§ Your objective
Line count for the string "pose": give the number of lines in the data below that contain it, and nothing more.
*** Available records Section Begins ***
(** * Hand-driven particle field: pose estimator, stabilizer, particle
      state engine and popup animator

    Shallow embedding of [src/particleSystem.js] (class [ParticleSystem],
    the revision with 90000 particles and [lerpSpeed = 0.5]) and of the
    hand tracker of [src/database.js] (class [HandTracker]).

    Conventions of the embedding.
    - A JavaScript number is a real number ([R]): arithmetic is exact, and
      there is neither rounding nor NaN nor infinity.  A [Float32Array] is
      a [list R]; a store outside the array does nothing, as in JavaScript
      (this is stdpp's list insert).  For its tests on NaN the pose
      estimator is embedded a second time, on numbers that are a real
      number or NaN (module [NaN]).
    - [Math.random()] reads the next element of a stream of draws that is
      part of the world ([Rng]); functions that draw are written in a small
      state monad over it.  The monad also carries failure, which stands
      for a call that does not return: a [while (true)] loop that has not
      left after the given number of iterations, or a [TypeError].
      Probabilities are those of independent draws, uniform on a finite
      list of values ([probability]).
    - three.js is a dependency of the program, not part of it.  Its vector
      arithmetic is written out; its quaternion, Euler-angle and colour
      conversions are operations of the class [Three], over which the
      engine is parameterised. *)

From Stdlib Require Import Reals Lra Lia ZArith Bool.
From stdpp Require Import base list strings.

#[local] Open Scope R_scope.

(** ** JavaScript numbers and [Math] *)

Module Math.

Definition floor (a : R) : Z := Zfloor a.
Definition max (a b : R) : R := Rmax a b.
Definition min (a b : R) : R := Rmin a b.
Definition abs (a : R) : R := Rabs a.

(** [Math.pow(a, 2)] *)
Definition pow2 (a : R) : R := a * a.

(** [Math.pow(a, b)] for a base [a >= 0], the only use the program makes
    of it with an exponent that is not 2. *)
Definition pow (a b : R) : R :=
  if Rlt_dec 0 a then Rpower a b
  else if Rlt_dec 0 b then 0 else 1.

Definition cbrt (a : R) : R :=
  if Rlt_dec 0 a then Rpower a (1 / 3)
  else if Rlt_dec a 0 then - Rpower (- a) (1 / 3) else 0.

Definition atan2 (b a : R) : R :=
  if Rlt_dec 0 a then atan (b / a)
  else if Rlt_dec a 0 then
    (if Rle_dec 0 b then atan (b / a) + PI else atan (b / a) - PI)
  else if Rlt_dec 0 b then PI / 2
  else if Rlt_dec b 0 then - (PI / 2) else 0.

(** [a % 1] for [a >= 0] *)
Definition mod1 (a : R) : R := a - IZR (Zfloor a).

End Math.

(** A number used as a condition is false exactly when it is zero (NaN
    does not exist here). *)
Definition truthy (a : R) : bool := if Req_dec_T a 0 then false else true.

(** [a < b] as a boolean *)
Definition ltb (a b : R) : bool := if Rlt_dec a b then true else false.

(** ** three.js values *)

Record Vector3 := V3 { v_x : R; v_y : R; v_z : R }.
Record Quaternion := Quat { q_x : R; q_y : R; q_z : R; q_w : R }.
Record Euler := Eul { e_x : R; e_y : R; e_z : R }.
Record Color := RGB { c_r : R; c_g : R; c_b : R }.

Module Vec.

Definition zero : Vector3 := V3 0 0 0.

Definition add (a b : Vector3) : Vector3 :=
  V3 (v_x a + v_x b) (v_y a + v_y b) (v_z a + v_z b).

Definition subVectors (a b : Vector3) : Vector3 :=
  V3 (v_x a - v_x b) (v_y a - v_y b) (v_z a - v_z b).

Definition subScalar (a : Vector3) (s : R) : Vector3 :=
  V3 (v_x a - s) (v_y a - s) (v_z a - s).

Definition multiply (a b : Vector3) : Vector3 :=
  V3 (v_x a * v_x b) (v_y a * v_y b) (v_z a * v_z b).

Definition multiplyScalar (a : Vector3) (s : R) : Vector3 :=
  V3 (v_x a * s) (v_y a * s) (v_z a * s).

Definition addScaledVector (a b : Vector3) (s : R) : Vector3 :=
  V3 (v_x a + v_x b * s) (v_y a + v_y b * s) (v_z a + v_z b * s).

(** [a.lerp(b, alpha)]: [a.x += (b.x - a.x) * alpha] and so on *)
Definition lerp (a b : Vector3) (alpha : R) : Vector3 :=
  V3 (v_x a + (v_x b - v_x a) * alpha)
     (v_y a + (v_y b - v_y a) * alpha)
     (v_z a + (v_z b - v_z a) * alpha).

Definition lerpVectors (a b : Vector3) (alpha : R) : Vector3 :=
  V3 (v_x a + (v_x b - v_x a) * alpha)
     (v_y a + (v_y b - v_y a) * alpha)
     (v_z a + (v_z b - v_z a) * alpha).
*** Available records Section Ends ***
§ Response to this exercise
2